Poèmes sur les bibliothèques

Sept poèmes originaux sur les bibliothèques, leurs métiers, leurs publics, l’accès, le silence relatif et la circulation des livres.

Une bibliothèque est plus qu’un dépôt de livres. Elle propose des services, des espaces, des formats et un accompagnement grâce au travail de professionnels.
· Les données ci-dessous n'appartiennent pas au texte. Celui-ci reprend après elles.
(** ** The table of the RAM pages keeps its types *)

Section Typed.
Context {FD : FlashDriver} {PS : PageSize} {CP : MpuConfig} {SY : Symbols} {C : Type} (l : list appfs_mem_section_t) (junk : mem).
Lemma free_ram_typed n f m u : table_ok n u -> table_ok n (appfs_util_root_free_ram l f m u).1.
Proof. intros Hu. unfold appfs_util_root_free_ram. destruct (appfs_mem_getpageinfo l _) as [info err]. destruct (err <? 0); [done|]. by apply ram_root_set_typed. Qed.
Lemma reclaim_ram_typed n f m u : table_ok n u -> table_ok n (appfs_util_root_reclaim_ram l f m u).1.
Proof.
  intros Hu. unfold appfs_util_root_reclaim_ram. destruct (appfs_mem_getpageinfo l _) as [info err]. destruct (negb _); [done|]. destruct (forallb _ _); [|done].
  by apply ram_root_set_typed.
Qed.
Lemma install_header_typed n (h : appfs_util_handle_t C) attr m u u' r : table_ok n u -> install_header l junk h attr m u = Some (u', r) -> table_ok n u'.
Proof.
  intros Hu. unfold install_header. destruct (negb _); [by intros [= <- _]|]. cbv zeta. destruct (find_memory _ _ _ _ _ _ _ _) as [[[[code_start code_page]|] ps]|]; [|by intros [= <- _]|done].
  set (u1 := if Bits.any _ _ then u else _). assert (H1 : table_ok n u1) by (unfold u1; destruct (Bits.any _ _); [done|by apply ram_root_set_typed; [|apply ram_root_set_typed]]). clearbody u1.
  destruct (find_memory _ _ _ _ _ _ _ u1) as [[[[data_start ram_page]|] ps']|]; [|intros [= <- _]; destruct (Bits.any _ _); [done|by apply ram_root_set_typed]|done].
  destruct (translate_words _ _ _ _ _ _ _ _) as [dest loc_err]. intros [= <- _]. by apply ram_root_set_typed.
Qed.
Lemma writeinstall_typed n (h : appfs_util_handle_t C) attr m u m' u' h' attr' r : table_ok n u ->
  appfs_util_root_writeinstall l junk h attr m u = Some (m', u', h', attr', r) -> table_ok n u'.
Proof.
  intros Hu. unfold appfs_util_root_writeinstall. destruct (ia_loc attr =? 0).
  - destruct (_ <? _); [by intros [= _ <- _ _ _]|]. destruct (_ <? _); [done|]. destruct (install_header l junk h attr m u) as [[u1 [e|[h1 dest]]]|] eqn:E; [| |done];
      intros [= _ <- _ _ _]; exact (install_header_typed n h attr m u u1 _ Hu E).
  - destruct (negb _); [by intros [= _ <- _ _ _]|]. destruct (_ <? _); [done|]. destruct (translate_words _ _ _ _ _ _ _ _) as [dest loc_err]. destruct (negb _); [by intros [= _ <- _ _ _]|].
    cbv zeta. destruct (appfs_util_root_mem_write_page _ _ _ _ _) as [m1 r1]. by intros [= _ <- _ _ _].
Qed.
End Typed.

(** ** Finding memory: what is found is free *)

Lemma section_from_in type : forall l f p s o, section_from f l p type = Some (s, o) -> s ∈ l /\ Bits.any (sec_flags s) type = true.
Proof.
  induction l as [|x l IH]; intros f p s o; cbn [section_from]; [done|]. destruct (Bits.any (sec_flags x) type) eqn:E.
  - destruct (_ <? _); [intros [= <- _]; split; [left|done]|]. intros H. destruct (IH _ _ _ _ H). split; [by right|done].
  - intros H. destruct (IH _ _ _ _ H). split; [by right|done].
Qed.
(** The next page is the next one of the section, or lies in another section, or there is none. *)
Lemma section_next type : forall l f p s o, sections_ok l -> 0 <= f <= p -> f + all_pages l < 2 ^ 32 -> section_from f l p type = Some (s, o) ->
  0 <= o < sec_count s /\
  if o + 1 <? sec_count s then section_from f l (p + 1) type = Some (s, o + 1)
  else match section_from f l (p + 1) type with Some (t, o') => apart s t /\ 0 <= o' < sec_count t | None => True end.
Proof.
  induction l as [|x l IH]; intros f p s o Hl Hf Hn; cbn [section_from all_pages foldr] in *; [done|]. fold (all_pages l) in Hn. destruct Hl as (Hx & Hap & Hl).
  pose proof (so_count _ Hx). pose proof (all_pages_nonneg l Hl). destruct (Bits.any (sec_flags x) type) eqn:E; [|apply IH; [done|lia|lia]].
  rewrite (u32_id (f + sec_count x)) by lia. destruct (Z.ltb_spec p (f + sec_count x)) as [Hp|Hp].
  - rewrite (u32_id (p - f)) by lia. intros [= <- <-]. split; [lia|]. destruct (Z.ltb_spec (p - f + 1) (sec_count x)).
    + rewrite (proj2 (Z.ltb_lt _ _)) by lia. rewrite (u32_id (p + 1 - f)) by lia. repeat f_equal. lia.
    + rewrite (proj2 (Z.ltb_ge _ _)) by lia. destruct (section_from (f + sec_count x) l (p + 1) type) as [[t o']|] eqn:Et; [|done].
      pose proof (section_from_spec type l (f + sec_count x) (p + 1) Hl ltac:(lia) ltac:(lia)) as Hs. rewrite Et in Hs. destruct Hs as (Hin & _ & Ho & _).
      split; [by apply (proj1 (Forall_forall _ _) Hap)|done].
  - intros H'. rewrite (proj2 (Z.ltb_ge (p + 1) _)) by lia. by apply IH; [done|lia|lia|].
Qed.
Lemma section_from_room type : forall l f p s o, sections_ok l -> 0 <= f <= p -> f + all_pages l < 2 ^ 32 -> section_from f l p type = Some (s, o) -> p + (sec_count s - o) <= f + all_pages l.
Proof.
  induction l as [|x l IH]; intros f p s o Hl Hf Hn; cbn [section_from all_pages foldr] in *; [done|]. fold (all_pages l) in *. destruct Hl as (Hx & Hap & Hl).
  pose proof (so_count _ Hx). pose proof (all_pages_nonneg l Hl). destruct (Bits.any (sec_flags x) type) eqn:E.
  - rewrite (u32_id (f + sec_count x)) by lia. destruct (Z.ltb_spec p (f + sec_count x)) as [Hp|Hp].
    + rewrite (u32_id (p - f)) by lia. intros [= <- <-]. lia.
    + intros H'. specialize (IH (f + sec_count x) p s o Hl ltac:(lia) ltac:(lia) H'). lia.
  - intros H'. specialize (IH f p s o Hl ltac:(lia) ltac:(lia) H'). lia.
Qed.
Lemma s32_mod a b : a mod 2 ^ 32 = b mod 2 ^ 32 -> s32 a = s32 b.
Proof. intros H. unfold s32. rewrite <- (Zplus_mod_idemp_l a), <- (Zplus_mod_idemp_l b), H. done. Qed.
Lemma s32_mod' a : s32 a mod 2 ^ 32 = a mod 2 ^ 32.
Proof. unfold s32. rewrite Zminus_mod_idemp_l. f_equal. lia. Qed.
Lemma s32_add a b : s32 (s32 a + s32 b) = s32 (a + b).
Proof. apply s32_mod. rewrite <- (Zplus_mod_idemp_l (s32 a)), <- (Zplus_mod_idemp_r (s32 b)), !s32_mod', Zplus_mod_idemp_l, Zplus_mod_idemp_r. done. Qed.
Lemma s32_inj a b : 0 <= a < 2 ^ 32 -> 0 <= b < 2 ^ 32 -> s32 a = s32 b -> a = b.
Proof. intros Ha Hb H. rewrite <- (Z.mod_small a (2 ^ 32)), <- (Z.mod_small b (2 ^ 32)), <- (s32_mod' a), <- (s32_mod' b), H by done. done. Qed.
Ces textes observent plusieurs usages sans exiger un silence absolu ni un lecteur idéal. Ils célèbrent l’accès partagé et les adaptations nécessaires.

01
respectueux·hommage

Le chariot des livres rendus

Le chariot reçoit
les livres revenus ce matin.

Chaque cote indique
un chemin vers l’étagère.
La bibliothèque ordonnée
repose sur des gestes répétés que le lecteur remarque rarement.
02
paisible·lecture

Un silence avec plusieurs volumes

Une page tourne,
un clavier répond doucement.

Plus loin, un enfant
pose une question à voix haute.
Le silence de bibliothèque
n’est pas absence totale, mais attention partagée aux usages voisins.
03
chaleureux·discussion

Le livre dans plusieurs formats

Le même texte existe
en papier, audio et grands caractères.

Chaque lecteur choisit
le chemin qui lui convient.
Une bibliothèque accessible
offre plusieurs formats au lieu d’imposer une seule manière de lire.
04
lucide·lecture

Le retard et la situation réelle

Un livre revient tard,
la règle prévoit une réponse.

La bibliothécaire écoute,
applique la marge disponible.
Le service public
peut garder son cadre sans traiter chaque difficulté comme une faute morale.
05
attentif·discussion

L’ordinateur pour une démarche urgente

Un usager réserve
l’ordinateur de la bibliothèque.

Il complète un dossier,
imprime la dernière page.
Entre les romans,
le lieu fournit aussi un accès pratique à des droits essentiels.
06
respectueux·lecture

Cinq minutes avant la fermeture

Une annonce rappelle
la fermeture dans cinq minutes.

Les lecteurs choisissent,
les agents terminent leur journée.
Aimer une bibliothèque
signifie aussi respecter les horaires et ceux qui la font fonctionner.
07
accueillant·lecture

Le livre revient après trois ans

Le livre revient au comptoir
après trois années dans un carton.
La bibliothécaire efface l’ancien retard
et vérifie simplement les pages.
Une bibliothèque ne conserve pas
les livres pour les soustraire au monde.
Elle les prête, les retrouve,
offre du temps et un espace
où chacun peut lire sans devoir acheter sa place.